In 2013, Dave Kehr (also of the Times) wrote that Moontide "provides an illuminating link to one of the frequently overlooked sources of noir: the movement known as 'poetic realism', which flourished in France from the mid-1930s until the onslaught of war...a rootless, hard-drinking French sailor, Bobo (Gabin), achieves a tentative domesticity operating a bait shack with Anna (Ida Lupino), a waif he has rescued from a suicide attempt. The story is so much in the foggy, claustrophobic, doom-laden spirit of poetic realism that at times it seems almost a parody of it. Fate is present in the form of Tiny (Thomas Mitchell), a blackmailer with knowledge of a murder that Bobo might have committed. A kindlier metaphysical force is represented by Claude Rains, playing a waterfront philosopher with the unfortunate name Nutsy."

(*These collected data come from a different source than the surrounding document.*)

Lemma expands_label msg comp_dn length cp out len checked n r :
  zget msg cp = Some n -> 1 <= n < 64 -> cp + 1 + n <= zlen msg ->
  expands msg comp_dn length (cp + 1 + n)
    (sep out ++ escape (zslice msg (cp + 1) n)) len (checked + (n + 1)) r ->
  expands msg comp_dn length cp out len checked r.
Proof.
  intros Hn Hr Hc H. set (l := zslice msg (cp + 1) n) in *.
  assert (Hl : 0 < zlen l) by (subst l; rewrite zslice_len; pose proof (zget_Some _ _ _ Hn); lia).
  destruct H as [(ls & cost & size & He & Hk & Hs & ->)|[Hf Hnot]].
  - left. exists (l :: ls), (if cost =? 0 then 0 else n + 1 + cost), (n + 1 + size).
    rewrite (spelled_cons _ _ _ Hl). split_and!; [by constructor|destruct (cost =? 0) eqn:?; lia|done|].
    f_equal. case_match; lia.
  - right. split; [done|]. intros ls cost size He Hk. subst l. inversion He; subst; simplify_eq; try lia.
    rewrite (spelled_cons _ _ _ Hl).
    match goal with H : encodes _ (cp + 1 + _) _ ?c _ |- _ => eapply Hnot; [exact H|];
      pose proof (encodes_cost _ _ _ _ _ H); destruct (c =? 0) eqn:? end; lia.
Qed.

Lemma expands_pointer msg comp_dn length cp out len checked n b r :
  zget msg cp = Some n -> 192 <= n < 256 -> zget msg (cp + 1) = Some b ->
  (len < 0 -> comp_dn <= cp) -> checked + 2 < zlen msg ->
  expands msg comp_dn length ((n - 192) * 256 + b) out
    (if len <? 0 then cp + 1 - comp_dn + 1 else len) (checked + 2) r ->
  expands msg comp_dn length cp out len checked r.
Proof.
  intros Hn Hr Hb Hcp Hlt H. destruct H as [(ls & cost & size & He & Hk & Hs & ->)|[Hf Hnot]].
  - left. exists ls, (2 + cost), 2. pose proof (encodes_cost _ _ _ _ _ He).
    split_and!; [eapply enc_pointer; [done|lia|done..]|lia|done|]. f_equal.
    destruct (len <? 0) eqn:E1; [|by rewrite E1].
    destruct (cp + 1 - comp_dn + 1 <? 0) eqn:?; lia.
  - right. split; [done|]. intros ls cost size He Hk. inversion He; subst; simplify_eq; try lia.
    match goal with H : encodes _ ((_ - 192) * 256 + _) _ _ _ |- _ => eapply Hnot; [exact H|];
      pose proof (encodes_cost _ _ _ _ _ H) end. lia.
Qed.

(** A failure where nothing is encoded, or nothing that may be followed. *)
Lemma expands_fail msg comp_dn length cp out len checked o :
  (forall ls cost size, encodes msg cp ls cost size ->
     (cost = 0 \/ checked + cost < zlen msg) -> length <= zlen (spelled out ls)) ->
  expands msg comp_dn length cp out len checked (-1, o).
Proof. by right. Qed.

Lemma expand_loop_ok msg comp_dn length fuel : bytesP msg -> forall cp out len checked,
  0 <= cp -> 0 <= checked <= zlen msg + cp -> (len < 0 -> comp_dn <= cp) ->
  (0 < fuel)%nat -> 2 * zlen msg - checked < 2 * Z.of_nat fuel ->
  exists r, expand_loop fuel msg comp_dn length cp out len checked = Some r /\
    expands msg comp_dn length cp out len checked r.
Proof.
  intros Hm. induction fuel as [|fuel IH]; intros cp out len checked Hcp Hch Hlen Hf0 Hf; [lia|].
  cbn [expand_loop]. destruct (zlen msg <=? cp) eqn:E.
  { eexists. split; [done|]. apply expands_fail. intros ls cost size He.
    inversion He; subst; match goal with H : zget msg cp = _ |- _ => apply zget_Some in H end; lia. }
  destruct (zget_is_Some msg cp ltac:(lia)) as [n Hn]. rewrite Hn. cbn [mbind option_bind].
  pose proof (zget_byte _ _ _ Hm Hn) as Hb.
  destruct (n =? 0) eqn:E0.
  { apply Z.eqb_eq in E0 as ->. destruct (length <=? zlen out) eqn:El.
    - eexists. split; [done|]. apply expands_fail. intros ls cost size He _.
      pose proof (spelled_mono out ls). lia.
    - rewrite put_char_ok by lia. cbn [mbind option_bind]. eexists. split; [done|]. left.
      exists [], 0, 1. split_and!; [by constructor|lia|cbn; lia|done]. }
  rewrite land_label, land_pointer by done. destruct (n <? 64) eqn:E1.
  - assert (Hfit : forall ls cost size, encodes msg cp ls cost size -> exists ls' cost' size',
      encodes msg (cp + 1 + n) ls' cost' size' /\ cp + 1 + n <= zlen msg /\
      spelled out ls = spelled (sep out ++ escape (zslice msg (cp + 1) n)) ls').
    { intros ls cost size He. inversion He; subst; simplify_eq; try lia.
      eexists _, _, _. split_and!; [done|lia|]. apply spelled_cons. rewrite zslice_len; lia. }
    assert (Hsep : zlen out <= zlen (sep out)) by (unfold sep; case_match; autorewrite with zlen; lia).
    destruct (negb (zlen out =? 0) && (length <=? zlen out)) eqn:E2.
    { eexists. split; [done|]. apply expands_fail. intros ls cost size He _.
      pose proof (spelled_mono out ls). lia. }
    replace (if zlen out =? 0 then Some out else put_char length DOT out) with (Some (sep out))
      by (unfold sep; destruct (zlen out =? 0) eqn:?; [done|rewrite put_char_ok by lia; done]).
    cbn [mbind option_bind]. destruct (length <=? zlen (sep out) + n) eqn:E3.
    { eexists. split; [done|]. apply expands_fail. intros ls cost size He _.
      destruct (Hfit _ _ _ He) as (ls' & _ & _ & _ & Hr & ->).
      pose proof (spelled_mono (sep out ++ escape (zslice msg (cp + 1) n)) ls') as Hs.
      pose proof (escape_len (zslice msg (cp + 1) n)) as He'. rewrite zslice_len in He' by lia.
      rewrite zlen_app in Hs. lia. }
    destruct (expand_label_ok msg length (Z.to_nat n) (cp + 1) (sep out)) as (r & -> & Hr); [lia..|].
    rewrite Z2Nat.id in Hr by lia. cbn [mbind option_bind]. destruct r as [[cp' out']|o].
    + destruct Hr as (-> & Hr & -> & ?).
      destruct (IH (cp + 1 + n) (sep out ++ escape (zslice msg (cp + 1) n)) len (checked + (n + 1)))
        as (r & -> & Hx); [lia..|].
      exists r. split; [done|]. eapply expands_label; [done|lia|lia|done].
    + exists (-1, o). split; [done|]. apply expands_fail. intros ls cost size He _.
      destruct (Hfit _ _ _ He) as (ls' & _ & _ & _ & Hin & ->). destruct Hr as [Hr|Hr]; [lia|].
      pose proof (spelled_mono (sep out ++ escape (zslice msg (cp + 1) n)) ls') as Hs.
      rewrite zlen_app in Hs. lia.
  - destruct (192 <=? n) eqn:E2.
    2:{ eexists. split; [done|]. apply expands_fail. intros ls cost size He. inversion He; subst; simplify_eq; lia. }
    destruct (zlen msg <=? cp + 1) eqn:E3.
    { eexists. split; [done|]. apply expands_fail. intros ls cost size He. inversion He; subst; simplify_eq; try lia.
      match goal with H : zget msg (cp + 1) = _ |- _ => apply zget_Some in H end. lia. }
    destruct (zget_is_Some msg (cp + 1) ltac:(lia)) as [b Hb']. rewrite Hb'. cbn [mbind option_bind].
    pose proof (zget_byte _ _ _ Hm Hb') as Hbb. rewrite pointer_value by lia.
    destruct ((_ <? 0) || _) eqn:E4.
    { eexists. split; [done|]. apply expands_fail. intros ls cost size He. inversion He; subst; simplify_eq; try lia.
      match goal with H : encodes _ ((_ - 192) * 256 + _) _ _ _ |- _ =>
        inversion H; subst; match goal with H : zget msg ((_ - 192) * 256 + _) = _ |- _ =>
          apply zget_Some in H end; lia end. }
    destruct (zlen msg <=? checked + 2) eqn:E5.
    { eexists. split; [done|]. apply expands_fail. intros ls cost size He Hk. inversion He; subst; simplify_eq; try lia.
      match goal with H : encodes _ ((_ - 192) * 256 + _) _ _ _ |- _ =>
        pose proof (encodes_cost _ _ _ _ _ H) end. lia. }
    destruct (IH ((n - 192) * 256 + b) out (if len <? 0 then cp + 1 - comp_dn + 1 else len) (checked + 2))
      as (r & -> & Hx); [lia|lia|destruct (len <? 0) eqn:?; lia|lia|lia|].
    exists r. split; [done|]. eapply expands_pointer; [done|lia|done|done|lia|done].
Qed.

When the DVD was released in 2008, critic David Mermelstein, writing for Variety, wrote "A twisted romance set among waterfront lowlifes, the b&w pic resonated with neither critics nor auds, though as this DVD debut makes clear, there seems every reason to hope cineastes may now embrace it for what is always was: a keenly observed, highly atmospheric film distinguished by several superb performances and a captivating, if quotidian, mise-en-scene. Solid extras like a full commentary track and meaty 'making-of' featurette should only help raise its standing."

==Accolades==
- Nominated: Academy Award for Best Cinematography, Black-and-White, Charles G. Clarke; 1943.